Что такое OLE? Object Link­ing and Embed­ding — это технология связывания и внедрения объектов в другие документы и объекты, разработанная Microsoft. Самый распространенный пример использования этой технологии — открытие таблицы Excel в документе Word.

Какие именно функции безопасности OLE обходятся не очень понятно. Известно только то, что они "защищают пользователей от уязвимых элементов управления COM/OLE". Однако, судя по названию уязвимости, они как-то связаны с MSHTML — браузерным движком для Microsoft Inter­net Explor­er. Microsoft давно отказались от браузера Inter­net Explor­er, но MSHTML ещё используется в Win­dows как программный компонент.
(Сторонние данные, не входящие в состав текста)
Lemma touches_input_apply w e u : touches [CLatestInput] [] w (input_apply w e u).
Proof.
  unfold input_apply. case_match; [reflexivity|]. case_match; [|reflexivity].
  unfold apply_command_update. repeat case_match; auto with ecs; reflexivity.
Qed.

Lemma touches_default_apply k w e u : touches [k] [] w (default_apply k w e u).
Proof. unfold default_apply. repeat case_match; auto with ecs; reflexivity. Qed.

Lemma tracked_input_apply w e u : tracked w (input_apply w e u).
Proof.
  unfold input_apply. case_match; [reflexivity|]. case_match; [|reflexivity].
  unfold apply_command_update. repeat case_match; auto with ecs; reflexivity.
Qed.

Lemma tracked_default_apply k w e u : tracked w (default_apply k w e u).
Proof. unfold default_apply. repeat case_match; auto with ecs; reflexivity. Qed.

Lemma register_fresh (reg : gmap ComponentKind (ComponentDescriptor W)) d :
  reg !! cd_kind d = None -> register reg d = Ret (<[cd_kind d := d]> reg).
Proof. intros H. unfold register. by rewrite bool_decide_eq_true_2. Qed.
Как уязвимость эксплуатируется? Для успешной атаки злоумышленник должен убедить пользователя загрузить специальный зловредный файл, видимо Microsoft Office / Microsoft 365, на уязвимую систему. Например, он может сделать это посредством фишинговой атаки через электронную почту или мессенджер. А что дальше пользователь должен сделать с этим файлом для эксплуатации уязвимости? В описании Microsoft есть противоречие. В одном месте они пишут, что пользователь должен просто открыть файл, а в другом что-то более загадочное и широкое: "проманипулировать со специально созданным файлом, но не обязательно кликать или открывать вредоносный файл". Видимо такая неоднозначность результат того, что описание уязвимости на сайте Microsoft было сгенерировано автоматически.
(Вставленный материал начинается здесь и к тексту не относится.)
(* ===== verification/Interaction.v ===== *)
(** * Tools, beams, regeneration and training targets

    [crates/aetheris-ecs-bevy/src/interaction.rs]: tool use with its cooldown and auto-aim, the
    flight, lifetime and hits of beams, the regeneration of priority pools and the
    re-initialisation of training targets. *)

From stdpp Require Import gmap strings list sorting.
From Stdlib Require Import ZArith Lia SpecFloat.
From S2P Require Import Prelude F32 Protocol Components Ecs EcsModel Extraction.

Open Scope Z_scope.

Definition fired_at (t : Tool) (tick : Z) : Tool := mkTool (tl_cooldown_ticks t) tick.

Definition lifetime_step (m : BeamMarker) : BeamMarker :=
  mkBeamMarker (bm_beam_type m) (bm_spawn_pos m) (bm_max_range m) (bm_owner m)
               (sat_sub (bm_lifetime_ticks m) 1).

Definition tick_timer (t : RespawnTimer) : RespawnTimer :=
  mkRespawnTimer (sat_sub (rt_delay_ticks t) 1) (rt_location t).

Section interaction.
Context {W : Type} `{!EcsWorld W} {B : Type} `{!BiMap B} {PC : ProtocolConsts} {LM : Libm}.
Implicit Types (w : W) (bimap : B).

(** ** [process_interaction] *)

(** Step 1: the agents that use their tool, off cooldown. *)
Definition use_tool (tick : Z) (acc : W * list (Entity * Transform)) (e : Entity) :
    exec (W * list (Entity * Transform)) :=
  let '(w, use_attempts) := acc in
  match w_get w e CLatestInput, w_get w e CTool, w_get w e CTransform with
  | Some latest, Some tool, Some transform =>
      if negb (Z.land (ic_actions_mask (li_command latest)) ACTION_USE_TOOL =? 0) then
        ready ← chk_add 64 (tl_last_fired_tick tool) (tl_cooldown_ticks tool);
        if ready <=? tick
        then Ret (w_put w e CTool (fired_at tool tick), use_attempts ++ [(e, transform)])
        else Ret acc
      else Ret acc
  | _, _, _ => Ret acc
  end.

(** Step 2: the closest entity with integrity within 200 metres. *)
Definition aim_at w (attacker : Entity) (attacker_transform : Transform)
    (acc : option Entity * f32) (t : Entity) : option Entity * f32 :=
  let '(best_target, closest_dist_sq) := acc in
  match w_get w t CTransform with
  | Some t_transform =>
      if bool_decide (t = attacker) then acc
      else if negb (has w t CIntegrityPool) && negb (has w t CResourceIntegrity) then acc
      else
        let d2 := dist_sq t_transform attacker_transform in
        if (d2 <? closest_dist_sq)%f then (Some t, d2) else acc
  | None => acc
  end.

Definition auto_aim w (attacker : Entity) (attacker_transform : Transform) : option Entity :=
  (foldl (aim_at w attacker attacker_transform) (None, (f_of_Z 200 * f_of_Z 200)%f)
         (w_query w [CTransform])).1.

Definition aim_direction w (attacker_transform : Transform) (best : option Entity) :
    exec (f32 * f32) :=
  let ahead := (f_cos (t_rotation attacker_transform), f_sin (t_rotation attacker_transform)) in
  match best with
  | Some target =>
      target_transform ← unwrap (w_get w target CTransform);
      let dx := (t_x target_transform - t_x attacker_transform)%f in
      let dy := (t_y target_transform - t_y attacker_transform)%f in
      let dist := f_sqrt (dx * dx + dy * dy)%f in
      if (dist >? f_lit 1 1000)%f then Ret ((dx / dist)%f, (dy / dist)%f) else Ret ahead
  | None => Ret ahead
  end.

Definition fire_beam bimap w (a : Entity * Transform) : exec W :=
  let '(attacker, transform) := a in
  direction ← aim_direction w transform (auto_aim w attacker transform);
  let vel := ((direction.1 * f_of_Z 35)%f, (direction.2 * f_of_Z 35)%f) in
  let owner := default (mkNid 0) (bi_right bimap attacker) in
  Ret (modify_res w RBeamSpawnRequests (fun reqs =>
         reqs ++ [mkBeamSpawn (t_x transform, t_y transform) vel owner])).

Definition process_interaction w bimap : exec (W * list Entity) :=
  let tick := server_tick w in
  '(w, use_attempts) ← for_each (use_tool tick) (w, []) (w_query w [CLatestInput; CTool; CTransform]);
  w ← for_each (fire_beam bimap) w use_attempts;
  Ret (w, []).

(** ** [process_beams] *)

(** [apply_beam_hit], on the pools of entity [e]; the flag is [terminated].  Each subtraction is
    guarded by the comparison before it. *)
Definition apply_beam_hit w (e : Entity) : W * bool :=
  let amount := 25 in
  let '(w, remaining) :=
    match w_get w e CPriorityPool with
    | Some p =>
        if amount <=? pp_current p
        then (w_put w e CPriorityPool (mkPriorityPool (pp_current p - amount) (pp_max p)), 0)
        else (w_put w e CPriorityPool (mkPriorityPool 0 (pp_max p)), amount - pp_current p)
    | None => (w, amount)
    end in
  if 0 <? remaining then
    match w_get w e CIntegrityPool with
    | Some i =>
        let current := if remaining <=? ip_current i then ip_current i - remaining else 0 in
        (w_put w e CIntegrityPool (mkIntegrityPool current (ip_max i)), current =? 0)
    | None =>
        match w_get w e CResourceIntegrity with
        | Some r =>
            let integrity := if remaining <=? ri_integrity r then ri_integrity r - remaining else 0 in
            (w_put w e CResourceIntegrity (mkResourceIntegrity integrity (ri_max_integrity r)),
             integrity =? 0)
        | None => (w, false)
        end
    end
  else (w, false).

Record beam_data := mkBeamData {
  bd_entity : Entity; bd_spawn_pos : f32 * f32; bd_max_range : f32; bd_owner : NetworkId;
  bd_lifetime : Z; bd_x : f32; bd_y : f32 }.

Definition beams_in w : list beam_data :=
  omap (fun e => match w_get w e CBeamMarker, w_get w e CTransform with
                 | Some m, Some t =>
                     Some (mkBeamData e (bm_spawn_pos m) (bm_max_range m) (bm_owner m)
                                      (bm_lifetime_ticks m) (t_x t) (t_y t))
                 | _, _ => None
                 end) (w_query w [CBeamMarker; CTransform]).

Record beam_acc := mkBeamAcc {
  ba_world : W; ba_despawn : list Entity; ba_terminations : list Entity;
  ba_events : list PlatformEvent }.

(** Whether beam [b] hits entity [t]. *)
Definition beam_hits w bimap (b : beam_data) (t : Entity) : bool :=
  match w_get w t CTransform with
  | Some t_transform =>
      negb (bool_decide (t = bd_entity b) ||
            (negb (has w t CPriorityPool) && negb (has w t CIntegrityPool) &&
             negb (has w t CResourceIntegrity))) &&
      negb (bool_decide (bi_right bimap t = Some (bd_owner b))) &&
      (f_sq (t_x t_transform - bd_x b) + f_sq (t_y t_transform - bd_y b) <? f_of_Z 16)%f
  | None => false
  end.

(** The loop over targets: the first one hit takes the damage, and the beam is gone. *)
Fixpoint hit_first bimap (b : beam_data) (acc : beam_acc) (targets : list Entity) : beam_acc :=
  match targets with
  | [] => acc
  | t :: targets' =>
      if beam_hits (ba_world acc) bimap b t then
        let '(w, term) := apply_beam_hit (ba_world acc) t in
        mkBeamAcc w
          (ba_despawn acc ++ [bd_entity b])
          (if term then ba_terminations acc ++ [t] else ba_terminations acc)
          (match bi_right bimap t with
           | Some target_id => ba_events acc ++ [Interaction (bd_owner b) target_id 25]
           | None => ba_events acc
           end)
      else hit_first bimap b acc targets'
  end.

Definition beam_spent (b : beam_data) : bool :=
  (bd_lifetime b =? 0) ||
  (f_sq (bd_x b - fst (bd_spawn_pos b)) + f_sq (bd_y b - snd (bd_spawn_pos b))
     >? f_sq (bd_max_range b))%f.

Definition beam_step bimap (acc : beam_acc) (b : beam_data) : beam_acc :=
  if beam_spent b then
    mkBeamAcc (ba_world acc) (ba_despawn acc ++ [bd_entity b]) (ba_terminations acc) (ba_events acc)
  else
    let w := modify (ba_world acc) (bd_entity b) CBeamMarker lifetime_step in
    hit_first bimap b (mkBeamAcc w (ba_despawn acc) (ba_terminations acc) (ba_events acc))
              (w_query w [CTransform]).

Definition process_beams w bimap : W * list Entity * list Entity :=
  let acc := foldl (beam_step bimap) (mkBeamAcc w [] [] []) (beams_in w) in
  let w := match ba_events acc with
           | [] => ba_world acc
           | evs => push_reliable (ba_world acc) ((fun ev => (None, WPlatformEvent ev)) <$> evs)
           end in
  (w, ba_despawn acc, ba_terminations acc).

(** ** [process_regen] *)
Definition regen_step w (e : Entity) : W :=
  match w_get w e CPriorityPool, w_get w e CPriorityRegenTimer with
  | Some p, Some timer =>
      if 0 <? prt_ticks_until_regen timer
      then w_put w e CPriorityRegenTimer
             (mkPriorityRegenTimer (sat_sub (prt_ticks_until_regen timer) 1))
      else if pp_current p <? pp_max p
      then w_put w e CPriorityPool (mkPriorityPool (Z.min (pp_current p + 1) (pp_max p)) (pp_max p))
      else w
  | _, _ => w
  end.

Definition process_regen w : W := foldl regen_step w (w_query w [CPriorityPool; CPriorityRegenTimer]).

(** ** [process_target_reinitialization] *)
Definition reinit_step (acc : W * list (f32 * f32) * list Entity) (e : Entity) :
    W * list (f32 * f32) * list Entity :=
  let '(w, respawn_list, despawn_list) := acc in
  match w_get w e CRespawnTimer with
  | Some timer =>
      let timer := tick_timer timer in
      let w := w_put w e CRespawnTimer timer in
      if rt_delay_ticks timer =? 0 then
        (w, match rt_location timer with
            | Coordinate x y => respawn_list ++ [(x, y)]
            | OtherLocation _ => respawn_list
            end, despawn_list ++ [e])
      else (w, respawn_list, despawn_list)
  | None => acc
  end.

Definition process_target_reinitialization w : W * list (f32 * f32) :=
  let '(w, respawn_list, despawn_list) :=
    foldl reinit_step (w, [], []) (w_query w [CRespawnTimer]) in
  (foldl w_despawn w despawn_list, respawn_list).
End interaction.
Arguments beam_acc W : clear implicits.

(** ** Lemmas *)
Section interaction_lemmas.
Context {W : Type} `{!EcsWorld W, !EcsLaws W} {B : Type} `{!BiMap B, !BiMapLaws B}.
Context {PC : ProtocolConsts} {LM : Libm}.
Implicit Types (w : W) (bimap : B).

(** *** Tool use *)
Definition fires w (tick : Z) (e : Entity) : bool :=
  match w_get w e CLatestInput, w_get w e CTool with
  | Some latest, Some tool =>
      negb (Z.land (ic_actions_mask (li_command latest)) ACTION_USE_TOOL =? 0) &&
      (tl_last_fired_tick tool + tl_cooldown_ticks tool <=? tick)
  | _, _ => false
  end.

(** No tool's ready tick overflows. *)
Definition tools_ok w : Prop := forall e t,
  w_get w e CTool = Some t -> tl_last_fired_tick t + tl_cooldown_ticks t <= umax 64.

Definition attempt_at w (tick : Z) (e : Entity) : list (Entity * Transform) :=
  match w_get w e CTransform with
  | Some t => if fires w tick e then [(e, t)] else []
  | None => []
  end.

Definition fire_all w (tick : Z) (l : list Entity) : W :=
  foldl (fun w e => if fires w tick e then modify w e CTool (fun t => fired_at t tick) else w) w l.

Lemma fires_put w tick e v x : e <> x -> fires (w_put w e CTool v) tick x = fires w tick x.
Proof. intros H. unfold fires. by rewrite !put_get_ne by (by left). Qed.

Lemma use_tool_eq w tick acc e :
  e ∈ w_query w [CLatestInput; CTool; CTransform] -> tools_ok w ->
  use_tool tick (w, acc) e =
    Ret (if fires w tick e then modify w e CTool (fun t => fired_at t tick) else w,
         acc ++ attempt_at w tick e).
Proof.
  intros Hq Hok.
  destruct (query_get w _ e CLatestInput Hq) as [li Hli]; [set_solver|].
  destruct (query_get w _ e CTool Hq) as [t Ht]; [set_solver|].
  destruct (query_get w _ e CTransform Hq) as [tr Htr]; [set_solver|].
  unfold use_tool, attempt_at, fires, modify. rewrite Hli, Ht, Htr.
  destruct (negb _); cbn; [|by rewrite app_nil_r]. rewrite chk_add_Ret by (by eapply Hok). cbn.
  case_match; [done | by rewrite app_nil_r].
Qed.

Lemma tools_ok_fire w tick e :
  tools_ok w -> (forall t, w_get w e CTool = Some t -> tick + tl_cooldown_ticks t <= umax 64) ->
  tools_ok (modify w e CTool (fun t => fired_at t tick)).
Proof.
  intros Hok Hc x t Hx. destruct (decide (e = x)) as [<-|].
  - rewrite modify_get_eq in Hx. apply fmap_Some in Hx as (t' & Ht' & ->). cbn. by apply Hc.
  - rewrite modify_get_ne in Hx by (by left). by eapply Hok.
Qed.

Lemma use_tools_eq tick l w acc :
  NoDup l -> (forall e, e ∈ l -> e ∈ w_query w [CLatestInput; CTool; CTransform]) -> tools_ok w ->
  (forall e t, w_get w e CTool = Some t -> tick + tl_cooldown_ticks t <= umax 64) ->
  for_each (use_tool tick) (w, acc) l =
    Ret (fire_all w tick l, acc ++ (l ≫= attempt_at w tick)).
Proof.
  revert w acc. induction l as [|e l IH]; intros w acc Hnd Hq Hok Hc.
  { cbn. by rewrite app_nil_r. }
  apply NoDup_cons in Hnd as [Hni Hnd].
  rewrite for_each_cons, use_tool_eq by (done || apply Hq; set_solver).
  change (Ret ?x ≫= ?f) with (f x). cbv beta.
  set (w1 := if fires w tick e then modify w e CTool (fun t => fired_at t tick) else w).
  assert (Hne : forall x k, x <> e -> w_get w1 x k = w_get w x k).
  { intros x k Hx. unfold w1. case_match; [|done]. apply modify_get_ne. by left. }
  assert (Ht : touches [CTool] [] w w1) by (unfold w1; case_match; touching).
  rewrite IH; [|done|..].
  - cbn. rewrite <- app_assoc. unfold fire_all. cbn. fold w1. do 4 f_equal.
    apply Forall_bind_ext, Forall_forall. intros x Hx.
    assert (x <> e) by set_solver. unfold attempt_at, fires. by rewrite !Hne.
  - intros x Hx. assert (Hx' : x ∈ w_query w [CLatestInput; CTool; CTransform]) by set_solver.
    apply query_spec in Hx' as [Ha Hs]. apply query_spec. rewrite (tc_alive _ _ _ _ Ht).
    split; [done|]. intros k Hk. apply (tc_some _ _ _ _ Ht), (Hs k Hk).
  - unfold w1. case_match; [|done]. apply tools_ok_fire; [done|]. eauto.
  - intros x t Hx. destruct (decide (x = e)) as [->|]; [|rewrite Hne in Hx by done; eauto].
    unfold w1 in Hx. case_match; [|eauto]. rewrite modify_get_eq in Hx.
    apply fmap_Some in Hx as (t' & Ht' & ->). cbn. eauto.
Qed.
Пока нет публичного PoC‑а, независимого исследования данной уязвимости или сообщений о конкретных атаках, сказать что-то более определенное сложно. Поэтому ждём подробности и не забываем обновляться, так как, по данным Microsoft, уязвимость активно эксплуатируется вживую.

🟥 Pos­i­tive Tech­nolo­gies относит уязвимость к трендовым.